## Dataset records

-*-*-

Lemma mutate_law id change R w r w' :
  changes change R → users_ok w → mutate id change w = (r, w') →
  users_ok w' ∧
  match r.2 with
  | None => ∃ u u' t, users w !! id = Some u ∧ R u u' ∧ r.1 = Some u'
      ∧ users w' = <[id := restamp (User_CreatedAt u) t u']> (users w)
  | Some e =>
    (users_calm w → same_users (users w) (users w') ∧ users_calm w') ∧
    (same_users (users w) (users w') ∨
     ∃ u u' t, users w !! id = Some u ∧ R u u' ∧ users w' = <[id := restamp (User_CreatedAt u) t u']> (users w))
  end.
Proof.
  intros [Hw Hrel Hk] Ho H. unfold mutate in H.
  run_bind H. apply repo_UserByID_law in E as (O1 & U1 & C1 & Hr1); [|done].
  destruct a as [u|e]; cycle 1.
  { run_ret H. rewrite U1. split; [done|]. simpl. split; [by split; auto|by left]. }
  run_bind H. destruct (Hw _ _ _ _ O1 E) as (O2 & U2 & C2).
  destruct a as [u'|e]; cycle 1.
  { run_ret H. rewrite U2, U1. split; [done|]. simpl. split; [by split; auto|by left]. }
  apply Hrel in E; [|done]. destruct (Hk _ _ E) as (Hid & Hn & Hc & Hst).
  destruct (users_rows _ _ _ Ho Hr1) as [Hidu Hstu].
  run_bind H. apply (repo_UpdateUser_law u' u) in E0 as (O3 & C3 & U3); [|done|by rewrite U2, U1, Hid, Hidu|done|done].
  rewrite U2, U1 in U3. rewrite Hid, Hidu in U3.
  destruct a as [e|]; cycle 1.
  2: { run_ret H. rewrite U3. split; [done|]. simpl. split; [|by left]. intros Hcw.
       split; [done|]. by apply C3, C2, C1. }
  destruct U3 as [t U3].
  run_bind H. apply applyCurrent_law in E0 as (O4 & U4 & C4); [|done].
  destruct a as [e|]; [|run_ret H; split; [done|]; simpl; rewrite U4, U3; eauto 10].
  assert (Hin : users w3 !! User_ID u = Some (restamp (User_CreatedAt u) t u')).
  { rewrite U4, U3, Hidu. apply lookup_insert_eq. }
  run_bind H. apply (repo_UpdateUser_law u _ _ _ _ O4 Hin) in E0 as (O5 & C5 & U5); [|done|done].
  run_ret H. split; [done|]. simpl.
  assert (Hsame : a = None → same_users (users w) (users w')).
  { intros ->. destruct U5 as [t' U5]. rewrite U5, U4, U3. unfold same_users.
    rewrite !fmap_insert, insert_insert_eq. apply insert_id. rewrite lookup_fmap, Hr1. done. }
  split.
  - intros Hcw. destruct C5 as [Hcw' ->]; [by apply C4, C3, C2, C1|]. auto.
  - destruct a as [e'|]; [right|left; by auto]. rewrite U5, U4, U3. eauto 10.
Qed.
(** ** Create *)

(** [Create] adds exactly one active row, under a fresh id, with a valid name
    no other row has and a 32-byte credential that it returns once and not in
    the user; when it fails and the database does not, no row is left behind. *)
Theorem Create_adds_one username w r w' :
  users_ok w → UserManager_Create username w = (r, w') →
  users_ok w' ∧
  match r with
  | Ok c =>
    let id := User_ID (Created_User c) in
    userNameRE username = true ∧ users w !! id = None
    ∧ (∀ i x, users w !! i = Some x → User_Username x ≠ username)
    ∧ User_Credential (Created_User c) = "" ∧ len (Created_Password c) = 32
    ∧ ∃ t, users w' = <[id := mkVPNUser id username (Created_Password c) UserActive t t]> (users w)
  | Err _ => users_calm w → users w' = users w
  end.
Proof.
  intros Ho H. unfold UserManager_Create in H.
  destruct (userNameRE username); [|by run_ret H]. simpl in H.
  run_bind H. apply randomCredential_law in E as (O1 & U1 & C1 & Hl); [|done].
  destruct a as [password|]; [|by run_ret H].
  run_bind H. apply repo_InsertUser_law in E as (O2 & C2 & U2); [|done].
  destruct a as [id|]; [|run_ret H; rewrite U2, U1; done].
  destruct U2 as (Hfresh & Hname & t & U2). rewrite U1 in *.
  run_bind H. apply applyCurrent_law in E as (O3 & U3 & C3); [|done].
  destruct a as [e|].
  - run_bind H. apply repo_DeleteUser_law in E as (O4 & C4 & U4); [|done]. run_ret H.
    split; [done|]. intros Hcw. destruct C4 as [_ ->]; [by auto|].
    rewrite U4, U3, U2. by apply delete_insert_id.
  - run_ret H. split; [done|]. simpl. split_and!; [done|done|done|done|by apply Hl|].
    exists t. by rewrite U3, U2.
Qed.
(* ===== verification/Entropy.v ===== *)
(** [crypto/rand.Read]: a source of bytes, read in order, with injected failures. *)
From S2P Require Import Prelude GoStrings Services.

Record entropy := mkEntropy {
  en_bytes : nat → ascii;
  en_pos : nat;
  en_faults : list (option gerror)
}.

Definition en_read (n : Z) : M entropy (result string) := λ w,
  match en_faults w with
  | Some e :: q => (Err e, mkEntropy (en_bytes w) (en_pos w) q)
  | q => (Ok (of_chars (en_bytes w <$> seq (en_pos w) (Z.to_nat n))),
          mkEntropy (en_bytes w) (en_pos w + Z.to_nat n) (tail q))
  end.

#[export] Instance entropy_random : Random entropy := { rand_Read := en_read }.

Lemma en_read_length n w s w' : 0 <= n → en_read n w = (Ok s, w') → len s = n.
Proof.
  intros Hn H. assert (Hs : s = of_chars (en_bytes w <$> seq (en_pos w) (Z.to_nat n))).
  { unfold en_read in H. destruct (en_faults w) as [|[e|] q]; congruence. }
  unfold len. rewrite <-chars_length, Hs, chars_of_chars, length_fmap, length_seq. lia.
Qed.
(* ===== verification/TLSSettings.v ===== *)
(** [internal/service/tls_settings.go] and [certificate.go]: the settings of the
    certificate, and the authorised import of a pair. *)
From S2P Require Import Prelude GoStrings GoTime Domain X509 CertState Store StoreSpec Manager.

(** [CertificateOperations] *)
Record CertificateOperations (W : Type) := mkCertificateOperations {
  cert_Issue : Mode → string → string → M W (Metadata * option gerror);
  cert_Renew : M W (Metadata * option gerror)
}.
Arguments cert_Issue {W} _ _ _ _.
Arguments cert_Renew {W} _.

Definition meta_set_mode (mode : Mode) (m : Metadata) : Metadata :=
  meta_set_identity (M_Source m) mode (M_Hostname m) (M_Email m) (M_DirectoryURL m) m.

Section TLSSettings.
Context {UT : UnicodeTables} {W : Type}.
Variable ParseAddress : string → option string.
(** [TLSSettingsRepository], [os.ReadFile] and the certificate manager, whose
    [Serialize] runs its argument under the manager's lock. *)
Variable LoadTLSMetadata : M W (result Metadata).
Variable SaveTLSMetadata : Metadata → M W (option gerror).
Variable SetHostname : string → M W (option gerror).
Variable ReadFile : string → M W (result string).
Variable cert : CertificateOperations W.

(** [NewTLSSettingsServiceWithMode] *)
Definition default_mode (mode : Mode) : Mode := if bool_decide (mode = Staging) then mode else Production.
Variable defaultMode : Mode.

Definition View : M W outcome :=
  let* r := LoadTLSMetadata in
  ret (match r with
       | Ok m => (m, None)
       | Err e => if errors_is e ErrNoRows
                  then (meta_set_identity LetsEncrypt defaultMode "" "" "" (meta_set_state Unconfigured zero_metadata), None)
                  else (zero_metadata, Some e)
       end).

(** [SaveTLSMetadata] and [SetHostname], the end of [save] and of
    [ConfigureInitial]. *)
Definition store_settings (hostname : string) (current : Metadata) : M W outcome :=
  let* e := SaveTLSMetadata current in
  match e with
  | Some e => ret (current, Some e)
  | None =>
    let* e := SetHostname hostname in
    ret (current, e)
  end.

(** The assignments of [save]. *)
Definition changed_settings (source : Source) (hostname certificatePath keyPath : string) (m : Metadata) : bool :=
  negb (bool_decide (EffectiveSource m = source)) || negb (bool_decide (M_Hostname m = hostname))
  || negb (bool_decide (M_ProvidedCertificatePath m = certificatePath))
  || negb (bool_decide (M_ProvidedKeyPath m = keyPath)).
Definition new_settings (source : Source) (hostname email : string) (mode : Mode) (certificatePath keyPath : string)
    (m : Metadata) : Metadata :=
  let m' := if changed_settings source hostname certificatePath keyPath m then meta_set_state Unconfigured m else m in
  let m' := meta_set_provided certificatePath keyPath
              (meta_set_identity source (if bool_decide (source = LetsEncrypt) then mode else ManualMode)
                 hostname email (M_DirectoryURL m') m') in
  if bool_decide (M_State m' = "") then meta_set_state Unconfigured m' else m'.

Definition settings_save (source : Source) (hostname email : string) (mode : Mode)
    (certificatePath keyPath : string) : M W outcome :=
  let* v := View in
  match v with
  | (current, Some e) => ret (current, Some e)
  | (current, None) =>
    if bool_decide (M_State current = Issuing) || bool_decide (M_State current = Renewing)
    then ret (current, Some (Errorf "certificate operation is in progress"))
    else store_settings hostname (new_settings source hostname email mode certificatePath keyPath current)
  end.

Definition SaveConfiguration (source : Source) (hostname email : string) (mode : Mode)
    (certificatePath keyPath : string) : M W outcome :=
  match ValidateSourceSettings ParseAddress source hostname email certificatePath keyPath with
  | Some e => ret (zero_metadata, Some e)
  | None =>
    if bool_decide (source = LetsEncrypt) && negb (bool_decide (mode = Production)) && negb (bool_decide (mode = Staging))
    then ret (zero_metadata, Some (Errorf "invalid ACME mode"))
    else settings_save source hostname email mode certificatePath keyPath
  end.

Definition Save (hostname email : string) (mode : Mode) : M W outcome :=
  let* v := View in
  match v with
  | (current, Some e) => ret (current, Some e)
  | (current, None) =>
    if negb (bool_decide (EffectiveSource current = LetsEncrypt))
    then ret (current, Some (Errorf "changing TLS source requires an explicit selection"))
    else SaveConfiguration LetsEncrypt hostname email mode "" ""
  end.

Definition initial_settings (source : Source) (hostname email certificatePath keyPath : string) (m : Metadata) :
    Metadata :=
  let m' := meta_set_provided certificatePath keyPath
              (meta_set_identity source (M_Mode m) hostname email (M_DirectoryURL m) m) in
  if bool_decide (source = Provided) || bool_decide (source = SelfSigned) then meta_set_mode ManualMode m' else m'.

Definition ConfigureInitial (source : Source) (hostname email certificatePath keyPath : string) : M W outcome :=
  match ValidateSourceSettings ParseAddress source hostname email certificatePath keyPath with
  | Some e => ret (zero_metadata, Some e)
  | None =>
    let* v := View in
    match v with
    | (current, Some e) => ret (current, Some e)
    | (current, None) =>
      if negb (bool_decide (M_Hostname current = "")) || negb (bool_decide (M_ActiveRevision current = ""))
      then ret (current, Some (Errorf "TLS source is already configured"))
      else store_settings hostname (initial_settings source hostname email certificatePath keyPath current)
    end
  end.

Definition Issue : M W outcome :=
  let* v := View in
  match v with
  | (current, Some e) => ret (current, Some e)
  | (current, None) =>
    if bool_decide (M_Hostname current = "") || bool_decide (M_Email current = "")
    then ret (current, Some (Errorf "save hostname and email before issue"))
    else cert_Issue cert (M_Mode current) (M_Email current) (M_Hostname current)
  end.
Definition Renew : M W outcome := cert_Renew cert.

Definition PublicSelfSignedCertificate : M W (result string) :=
  let* v := View in
  match v with
  | (_, Some e) => ret (Err e)
  | (m, None) =>
    if negb (bool_decide (EffectiveSource m = SelfSigned)) || negb (bool_decide (M_State m = Active))
       || bool_decide (M_ActiveRevision m = "") || bool_decide (M_CertificatePath m = "")
    then ret (Err (Errorf "self-signed certificate is not available"))
    else
      let? data := ReadFile (M_CertificatePath m) in
      if 1048576 <? len data then ret (Err (Errorf "certificate is too large")) else ret (Ok data)
  end.
End TLSSettings.

(** ** [CertificateService] *)

Record Actor := mkActor { Actor_AdminID : Z; Actor_SessionHash : string }.
Section CertificateService.
Context {W : Type}.
(** [s.authorizer] and [s.manager], which may be nil. *)
Variable authorizer : option (Actor → M W (option gerror)).
Variable manager : option (string → string → string → M W outcome).
Definition CertificateService_ImportManual (actor : Actor) (hostname chain privateKey : string) : M W outcome :=
  match authorizer, manager with
  | Some authorize, Some import =>
    let* e := authorize actor in
    match e with
    | Some e => ret (zero_metadata, Some e)
    | None => import hostname chain privateKey
    end
  | _, _ => ret (zero_metadata, Some (Errorf "certificate service is not configured"))
  end.

(** Nothing is imported for an actor the authorizer refuses: the manager is
    not called, and the authorizer's error is returned. *)
Lemma ImportManual_needs_authorization authorize actor hostname chain key w e w1 :
  authorizer = Some authorize → is_Some manager → authorize actor w = (Some e, w1) →
  CertificateService_ImportManual actor hostname chain key w = ((zero_metadata, Some e), w1).
Proof.
  intros Ha [import Hm] He. unfold CertificateService_ImportManual, bind. rewrite Ha, Hm. by rewrite He.
Qed.
End CertificateService.

(** ** The settings over the store *)

Section OverStore.
Context {UT : UnicodeTables}.
Variable ParseAddress : string → option string.
Variable defaultMode : Mode.

Lemma View_inv w v w' :
  View Store_LoadTLSMetadata defaultMode w = (v, w') →
  db_tables w' = db_tables w ∧
  (v.2 = None → (match t_tls (db_tables w) with
                | Some r => v.1 = meta_set_source_sans (M_Source (tls_meta r)) (split_sans (tls_sans r)) (tls_meta r)
                | None => M_State v.1 = Unconfigured ∧ M_Hostname v.1 = "" ∧ M_ActiveRevision v.1 = ""
                    ∧ M_CertificatePath v.1 = "" ∧ M_PrivateKeyPath v.1 = ""
                end) ∨ db_faults w ≠ []).
Proof.
  intros H. unfold View in H. run_bind H. apply query_inv in E as [Ht Ha]. run_ret H. split; [done|].
  intros Hv. destruct Ha as [[_ ?]| ->]; [by right|left]. by destruct (t_tls (db_tables w)).
Qed.

Lemma settings_kept source hostname email mode cp kp m :
  let m' := new_settings source hostname email mode cp kp m in
  M_Source m' = source ∧ M_Hostname m' = hostname ∧ M_Email m' = email
  ∧ M_ProvidedCertificatePath m' = cp ∧ M_ProvidedKeyPath m' = kp
  ∧ M_Mode m' = (if bool_decide (source = LetsEncrypt) then mode else ManualMode)
  ∧ M_ActiveRevision m' = M_ActiveRevision m ∧ M_CertificatePath m' = M_CertificatePath m
  ∧ M_PrivateKeyPath m' = M_PrivateKeyPath m
  ∧ (changed_settings source hostname cp kp m = true → M_State m' = Unconfigured)
  ∧ (changed_settings source hostname cp kp m = false → M_State m ≠ "" → M_State m' = M_State m).
Proof.
  simpl. unfold new_settings. destruct (changed_settings _ _ _ _ m) eqn:Ec; simpl.
  - split_and!; done.
  - case_bool_decide; simpl; split_and!; done.
Qed.

(** Saved settings are consistent: a nil error means the settings were valid
    for their source, no operation was in progress, the metadata row and the
    endpoint's host name both carry the new host name, the published pair stays
    the one that is served, and the state is [unconfigured] again exactly when
    the source, the host name or a path changed. *)
Theorem SaveConfiguration_consistent source hostname email mode cp kp w m w' r s :
  tables_ok (db_tables w) → db_faults w = [] →
  t_tls (db_tables w) = Some r → t_settings (db_tables w) = Some s →
  SaveConfiguration ParseAddress Store_LoadTLSMetadata Store_SaveTLSMetadata Store_SetHostname defaultMode
    source hostname email mode cp kp w = ((m, None), w') →
  ValidateSourceSettings ParseAddress source hostname email cp kp = None
  ∧ M_State (tls_meta r) ∉ [Issuing; Renewing]
  ∧ ((set_hostname <$> t_settings (db_tables w')) = Some hostname)
  ∧ ∃ r', t_tls (db_tables w') = Some r' ∧ M_Hostname (tls_meta r') = hostname
    ∧ M_Source (tls_meta r') = source ∧ M_Email (tls_meta r') = email
    ∧ M_ActiveRevision (tls_meta r') = M_ActiveRevision (tls_meta r)
    ∧ M_CertificatePath (tls_meta r') = M_CertificatePath (tls_meta r)
    ∧ M_PrivateKeyPath (tls_meta r') = M_PrivateKeyPath (tls_meta r)
    ∧ M_State (tls_meta r') = (if changed_settings source hostname cp kp (tls_meta r) then Unconfigured
                               else M_State (tls_meta r)).
Proof.
  intros Hok Hq Hr Hs H. unfold SaveConfiguration in H.
  destruct (ValidateSourceSettings _ _ _ _ _ _) eqn:Hv; [run_absurd H|]. split; [done|].
  destruct (_ && _ && _) in H; [run_absurd H|]. unfold settings_save in H.
  run_bind H. apply View_inv in E as [Ht Hview]. destruct a as [current [e|]]; [run_absurd H|].
  destruct (Hview eq_refl) as [Hcur|?]; [|done]. rewrite Hr in Hcur. simpl in Hcur.
  destruct (bool_decide (M_State current = Issuing) || _) eqn:Hst; [run_absurd H|].
  apply orb_false_iff in Hst as [H1%bool_decide_eq_false H2%bool_decide_eq_false].
  assert (Hstate : M_State current = M_State (tls_meta r)) by by rewrite Hcur.
  rewrite Hstate in H1, H2. split; [set_solver|].
  destruct (ok_tls _ Hok _ Hr) as [Hmok Hsrc].
  assert (Hch : changed_settings source hostname cp kp current = changed_settings source hostname cp kp (tls_meta r)).
  { assert (He : EffectiveSource current = EffectiveSource (tls_meta r)) by by rewrite Hcur.
    unfold changed_settings. rewrite He. by rewrite Hcur. }
  pose proof (settings_kept source hostname email mode cp kp current) as Hk. simpl in Hk.
  set (new := new_settings source hostname email mode cp kp current) in *.
  unfold store_settings in H. run_bind H. destruct a as [e|]; [run_absurd H|].
  unfold Store_SaveTLSMetadata in E. run_bind E. apply db_now_inv in E0 as [Ht0 _].
  apply exec_inv in E as [(? & _)|E]; [done|]. destruct (meta_ok new) eqn:Hmn; [|done]. injection E as E.
  run_bind H. unfold Store_SetHostname in E0. run_bind E0. apply db_now_inv in E1 as [Ht1 _].
  injection H as <- -> <-. apply exec_inv in E0 as [(? & _)|E0]; [done|]. injection E0 as E0.
  rewrite <-E0, Ht1, <-E, Ht0, Ht. simpl. rewrite Hs. split; [done|]. eexists. split; [done|]. simpl.
  destruct Hk as (K1 & K2 & K3 & K4 & K5 & K6 & K7 & K8 & K9 & K10 & K11).
  assert (Hsource : source ≠ "").
  { intros ->. unfold ValidateSourceSettings in Hv. by destruct (validateCertificateHostname hostname). }
  split_and!.
  - done.
  - unfold EffectiveSource. rewrite K1. by rewrite bool_decide_eq_false_2.
  - done.
  - by rewrite K7, Hcur.
  - by rewrite K8, Hcur.
  - by rewrite K9, Hcur.
  - rewrite <-Hch. destruct (changed_settings _ _ _ _ current) eqn:Ec; [by apply K10|].
    rewrite K11, Hstate; [done..|]. rewrite Hstate. intros Hz. unfold meta_ok in Hmok. rewrite Hz in Hmok. done.
Qed.
End OverStore.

-*-*-

## Directions
Look above and repeat, character for character, the lines from the first one to the line with "intros [Hw Hrel", counting both.

## Answer below
Lemma mutate_law id change R w r w' :
  changes change R → users_ok w → mutate id change w = (r, w') →
  users_ok w' ∧
  match r.2 with
  | None => ∃ u u' t, users w !! id = Some u ∧ R u u' ∧ r.1 = Some u'
      ∧ users w' = <[id := restamp (User_CreatedAt u) t u']> (users w)
  | Some e =>
    (users_calm w → same_users (users w) (users w') ∧ users_calm w') ∧
    (same_users (users w) (users w') ∨
     ∃ u u' t, users w !! id = Some u ∧ R u u' ∧ users w' = <[id := restamp (User_CreatedAt u) t u']> (users w))
  end.
Proof.
  intros [Hw Hrel Hk] Ho H. unfold mutate in H.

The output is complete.